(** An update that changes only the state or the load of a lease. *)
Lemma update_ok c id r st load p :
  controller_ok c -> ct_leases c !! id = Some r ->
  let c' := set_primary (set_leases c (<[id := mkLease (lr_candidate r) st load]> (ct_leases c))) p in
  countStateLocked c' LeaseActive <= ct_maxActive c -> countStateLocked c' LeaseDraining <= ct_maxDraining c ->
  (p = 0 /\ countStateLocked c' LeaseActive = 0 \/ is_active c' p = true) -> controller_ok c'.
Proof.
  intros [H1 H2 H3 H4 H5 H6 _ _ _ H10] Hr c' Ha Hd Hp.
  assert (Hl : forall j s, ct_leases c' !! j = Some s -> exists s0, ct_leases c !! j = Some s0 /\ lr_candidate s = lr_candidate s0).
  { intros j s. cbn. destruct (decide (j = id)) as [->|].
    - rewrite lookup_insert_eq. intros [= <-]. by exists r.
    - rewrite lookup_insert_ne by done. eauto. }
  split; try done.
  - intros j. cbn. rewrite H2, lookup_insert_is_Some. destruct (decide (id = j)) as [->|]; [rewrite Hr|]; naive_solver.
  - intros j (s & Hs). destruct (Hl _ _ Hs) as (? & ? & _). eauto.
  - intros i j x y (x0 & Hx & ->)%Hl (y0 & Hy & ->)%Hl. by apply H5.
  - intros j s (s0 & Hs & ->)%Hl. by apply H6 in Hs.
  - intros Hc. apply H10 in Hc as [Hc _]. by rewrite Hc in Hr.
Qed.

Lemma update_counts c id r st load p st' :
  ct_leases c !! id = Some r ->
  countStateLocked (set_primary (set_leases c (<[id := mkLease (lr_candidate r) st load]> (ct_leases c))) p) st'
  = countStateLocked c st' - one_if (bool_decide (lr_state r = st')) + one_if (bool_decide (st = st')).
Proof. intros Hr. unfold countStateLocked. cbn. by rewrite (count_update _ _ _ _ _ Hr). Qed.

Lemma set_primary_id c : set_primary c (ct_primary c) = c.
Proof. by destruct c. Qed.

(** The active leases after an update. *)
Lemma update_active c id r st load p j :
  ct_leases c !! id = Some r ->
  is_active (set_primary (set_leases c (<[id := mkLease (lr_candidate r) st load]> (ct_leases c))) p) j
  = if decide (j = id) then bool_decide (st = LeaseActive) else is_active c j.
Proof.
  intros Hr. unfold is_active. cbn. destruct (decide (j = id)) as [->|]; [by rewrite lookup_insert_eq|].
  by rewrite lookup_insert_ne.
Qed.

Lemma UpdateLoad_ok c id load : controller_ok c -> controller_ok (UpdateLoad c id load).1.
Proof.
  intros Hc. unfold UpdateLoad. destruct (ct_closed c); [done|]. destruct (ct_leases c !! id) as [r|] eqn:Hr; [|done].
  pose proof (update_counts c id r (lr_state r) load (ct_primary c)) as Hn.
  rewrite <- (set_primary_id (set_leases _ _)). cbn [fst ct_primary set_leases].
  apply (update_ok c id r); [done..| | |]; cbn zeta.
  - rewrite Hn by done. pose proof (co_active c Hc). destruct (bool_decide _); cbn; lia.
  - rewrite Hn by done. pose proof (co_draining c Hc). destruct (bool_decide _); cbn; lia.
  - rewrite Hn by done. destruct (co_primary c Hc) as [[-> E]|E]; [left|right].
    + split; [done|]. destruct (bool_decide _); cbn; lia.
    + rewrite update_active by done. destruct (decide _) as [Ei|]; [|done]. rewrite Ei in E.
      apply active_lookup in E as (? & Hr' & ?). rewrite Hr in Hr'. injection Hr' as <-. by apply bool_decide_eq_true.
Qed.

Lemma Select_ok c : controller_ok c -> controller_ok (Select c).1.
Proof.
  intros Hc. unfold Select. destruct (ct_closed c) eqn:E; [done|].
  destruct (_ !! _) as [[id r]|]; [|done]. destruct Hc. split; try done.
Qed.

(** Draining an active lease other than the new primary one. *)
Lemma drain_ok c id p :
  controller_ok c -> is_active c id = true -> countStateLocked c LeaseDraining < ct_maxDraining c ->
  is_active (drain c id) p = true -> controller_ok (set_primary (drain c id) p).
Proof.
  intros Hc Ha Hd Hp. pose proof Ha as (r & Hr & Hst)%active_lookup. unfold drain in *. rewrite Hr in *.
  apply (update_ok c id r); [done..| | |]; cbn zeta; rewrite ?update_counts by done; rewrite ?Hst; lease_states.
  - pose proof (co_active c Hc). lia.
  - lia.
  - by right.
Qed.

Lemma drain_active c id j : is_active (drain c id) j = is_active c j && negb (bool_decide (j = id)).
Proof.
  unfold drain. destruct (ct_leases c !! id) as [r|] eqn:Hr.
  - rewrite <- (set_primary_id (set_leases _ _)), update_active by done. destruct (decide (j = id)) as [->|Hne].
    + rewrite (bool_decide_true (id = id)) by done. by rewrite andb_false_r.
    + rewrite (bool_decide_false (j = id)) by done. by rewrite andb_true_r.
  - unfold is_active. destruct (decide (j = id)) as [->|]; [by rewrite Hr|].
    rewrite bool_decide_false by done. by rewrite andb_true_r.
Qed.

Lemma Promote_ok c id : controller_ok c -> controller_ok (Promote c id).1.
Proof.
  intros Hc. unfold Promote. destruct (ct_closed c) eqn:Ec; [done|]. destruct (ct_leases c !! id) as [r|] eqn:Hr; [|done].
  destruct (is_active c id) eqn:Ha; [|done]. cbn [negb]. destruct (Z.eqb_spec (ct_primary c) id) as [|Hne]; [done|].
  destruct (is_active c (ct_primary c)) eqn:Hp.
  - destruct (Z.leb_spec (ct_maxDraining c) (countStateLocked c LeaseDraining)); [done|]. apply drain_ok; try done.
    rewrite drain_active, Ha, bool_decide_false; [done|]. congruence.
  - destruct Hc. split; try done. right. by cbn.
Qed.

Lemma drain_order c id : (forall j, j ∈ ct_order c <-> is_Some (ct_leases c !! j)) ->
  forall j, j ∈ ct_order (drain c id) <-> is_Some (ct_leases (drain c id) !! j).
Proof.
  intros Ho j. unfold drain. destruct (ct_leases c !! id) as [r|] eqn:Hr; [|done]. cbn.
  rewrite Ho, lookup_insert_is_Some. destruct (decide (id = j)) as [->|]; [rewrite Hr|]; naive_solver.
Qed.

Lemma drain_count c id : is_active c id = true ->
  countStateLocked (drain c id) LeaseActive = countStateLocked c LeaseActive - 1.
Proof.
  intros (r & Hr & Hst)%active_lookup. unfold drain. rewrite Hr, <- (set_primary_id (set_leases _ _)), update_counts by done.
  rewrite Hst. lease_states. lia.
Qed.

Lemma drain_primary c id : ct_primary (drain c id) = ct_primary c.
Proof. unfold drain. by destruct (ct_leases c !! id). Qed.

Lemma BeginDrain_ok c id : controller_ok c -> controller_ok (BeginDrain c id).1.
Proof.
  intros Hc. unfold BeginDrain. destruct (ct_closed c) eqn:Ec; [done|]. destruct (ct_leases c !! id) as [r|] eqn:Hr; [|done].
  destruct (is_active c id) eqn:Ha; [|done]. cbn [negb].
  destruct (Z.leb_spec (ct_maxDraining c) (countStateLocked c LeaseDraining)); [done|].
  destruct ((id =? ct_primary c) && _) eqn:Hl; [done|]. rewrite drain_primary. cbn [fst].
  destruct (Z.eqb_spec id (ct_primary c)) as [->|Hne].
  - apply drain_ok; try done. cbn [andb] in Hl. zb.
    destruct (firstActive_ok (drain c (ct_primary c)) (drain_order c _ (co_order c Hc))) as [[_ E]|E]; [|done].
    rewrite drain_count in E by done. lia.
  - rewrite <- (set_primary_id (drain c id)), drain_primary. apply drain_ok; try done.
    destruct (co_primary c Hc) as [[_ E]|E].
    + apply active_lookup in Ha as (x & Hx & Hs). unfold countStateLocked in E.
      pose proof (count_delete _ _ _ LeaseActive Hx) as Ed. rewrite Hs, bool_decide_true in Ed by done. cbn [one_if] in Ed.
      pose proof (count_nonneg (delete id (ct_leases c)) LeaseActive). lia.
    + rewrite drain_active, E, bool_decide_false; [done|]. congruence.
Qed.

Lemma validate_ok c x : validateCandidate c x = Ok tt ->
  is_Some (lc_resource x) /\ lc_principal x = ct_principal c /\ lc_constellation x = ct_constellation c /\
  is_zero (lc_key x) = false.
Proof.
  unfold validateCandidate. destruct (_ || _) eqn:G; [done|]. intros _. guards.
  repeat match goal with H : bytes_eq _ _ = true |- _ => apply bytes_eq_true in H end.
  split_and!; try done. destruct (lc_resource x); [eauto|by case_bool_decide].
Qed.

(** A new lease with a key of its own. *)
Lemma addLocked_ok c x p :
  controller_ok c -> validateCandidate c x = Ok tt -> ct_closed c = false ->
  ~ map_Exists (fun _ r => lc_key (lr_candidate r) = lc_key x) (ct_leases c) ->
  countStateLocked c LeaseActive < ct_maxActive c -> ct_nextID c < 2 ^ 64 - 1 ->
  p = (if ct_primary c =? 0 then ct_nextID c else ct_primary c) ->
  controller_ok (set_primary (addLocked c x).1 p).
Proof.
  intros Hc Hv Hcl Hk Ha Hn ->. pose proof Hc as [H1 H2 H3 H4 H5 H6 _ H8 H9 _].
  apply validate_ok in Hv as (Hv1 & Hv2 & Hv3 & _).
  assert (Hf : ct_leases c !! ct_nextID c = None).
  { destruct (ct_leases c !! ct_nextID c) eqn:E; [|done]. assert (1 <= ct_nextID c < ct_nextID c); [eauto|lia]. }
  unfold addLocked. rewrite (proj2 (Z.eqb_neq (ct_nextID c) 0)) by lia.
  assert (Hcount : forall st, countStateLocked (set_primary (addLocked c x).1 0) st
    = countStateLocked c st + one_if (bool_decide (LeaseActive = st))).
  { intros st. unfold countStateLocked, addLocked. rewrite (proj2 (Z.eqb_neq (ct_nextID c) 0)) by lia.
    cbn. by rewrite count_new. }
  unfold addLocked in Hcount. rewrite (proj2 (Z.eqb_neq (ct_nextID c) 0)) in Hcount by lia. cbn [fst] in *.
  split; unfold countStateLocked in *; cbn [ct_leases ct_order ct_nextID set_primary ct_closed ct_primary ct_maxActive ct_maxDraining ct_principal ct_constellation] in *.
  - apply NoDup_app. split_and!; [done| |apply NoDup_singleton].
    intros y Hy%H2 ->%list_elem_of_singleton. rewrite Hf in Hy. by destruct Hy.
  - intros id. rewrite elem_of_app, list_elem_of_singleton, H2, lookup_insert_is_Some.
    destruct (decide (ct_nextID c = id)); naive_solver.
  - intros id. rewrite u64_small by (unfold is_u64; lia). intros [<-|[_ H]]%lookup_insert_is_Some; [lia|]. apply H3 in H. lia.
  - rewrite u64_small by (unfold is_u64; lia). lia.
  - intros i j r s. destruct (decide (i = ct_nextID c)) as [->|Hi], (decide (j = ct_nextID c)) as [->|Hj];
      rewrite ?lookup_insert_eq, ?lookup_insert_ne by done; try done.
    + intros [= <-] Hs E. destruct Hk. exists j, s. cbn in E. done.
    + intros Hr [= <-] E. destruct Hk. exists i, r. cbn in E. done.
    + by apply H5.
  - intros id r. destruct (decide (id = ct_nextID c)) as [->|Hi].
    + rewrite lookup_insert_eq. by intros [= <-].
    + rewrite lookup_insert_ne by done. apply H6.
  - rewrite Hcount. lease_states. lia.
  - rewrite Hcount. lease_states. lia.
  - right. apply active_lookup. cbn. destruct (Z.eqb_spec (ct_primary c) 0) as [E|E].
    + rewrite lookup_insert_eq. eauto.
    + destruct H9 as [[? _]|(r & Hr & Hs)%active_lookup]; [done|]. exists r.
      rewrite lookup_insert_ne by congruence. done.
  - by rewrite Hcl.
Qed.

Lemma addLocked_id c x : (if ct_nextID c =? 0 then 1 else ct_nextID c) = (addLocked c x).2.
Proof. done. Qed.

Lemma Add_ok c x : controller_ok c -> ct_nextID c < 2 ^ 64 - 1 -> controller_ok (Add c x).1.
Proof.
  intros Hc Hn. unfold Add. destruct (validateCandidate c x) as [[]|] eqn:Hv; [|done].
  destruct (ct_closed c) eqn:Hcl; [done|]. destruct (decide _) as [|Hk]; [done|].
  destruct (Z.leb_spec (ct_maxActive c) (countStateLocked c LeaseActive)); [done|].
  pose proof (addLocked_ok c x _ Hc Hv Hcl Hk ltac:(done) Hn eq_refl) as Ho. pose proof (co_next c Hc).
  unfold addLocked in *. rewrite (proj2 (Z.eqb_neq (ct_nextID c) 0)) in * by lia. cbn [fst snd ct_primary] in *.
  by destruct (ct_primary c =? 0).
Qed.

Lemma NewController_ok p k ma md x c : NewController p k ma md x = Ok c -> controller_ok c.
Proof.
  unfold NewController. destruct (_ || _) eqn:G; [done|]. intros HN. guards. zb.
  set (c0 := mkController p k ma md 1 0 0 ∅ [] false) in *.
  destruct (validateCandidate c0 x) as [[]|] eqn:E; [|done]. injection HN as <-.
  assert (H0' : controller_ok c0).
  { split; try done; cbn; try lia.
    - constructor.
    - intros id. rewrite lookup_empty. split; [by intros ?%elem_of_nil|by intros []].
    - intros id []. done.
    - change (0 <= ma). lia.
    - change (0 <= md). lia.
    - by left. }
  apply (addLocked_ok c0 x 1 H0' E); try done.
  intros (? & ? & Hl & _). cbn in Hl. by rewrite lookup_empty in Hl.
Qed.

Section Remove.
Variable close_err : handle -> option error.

────────

● **DESCRIPTION OF THE TASK**:
Could you copy exactly the lines from the first line of the records above through the line containing "(j = id)) as [->|].", both included, and nothing else?

● **ANSWER SPACE**:
(** An update that changes only the state or the load of a lease. *)
Lemma update_ok c id r st load p :
  controller_ok c -> ct_leases c !! id = Some r ->
  let c' := set_primary (set_leases c (<[id := mkLease (lr_candidate r) st load]> (ct_leases c))) p in
  countStateLocked c' LeaseActive <= ct_maxActive c -> countStateLocked c' LeaseDraining <= ct_maxDraining c ->
  (p = 0 /\ countStateLocked c' LeaseActive = 0 \/ is_active c' p = true) -> controller_ok c'.
Proof.
  intros [H1 H2 H3 H4 H5 H6 _ _ _ H10] Hr c' Ha Hd Hp.
  assert (Hl : forall j s, ct_leases c' !! j = Some s -> exists s0, ct_leases c !! j = Some s0 /\ lr_candidate s = lr_candidate s0).
  { intros j s. cbn. destruct (decide (j = id)) as [->|].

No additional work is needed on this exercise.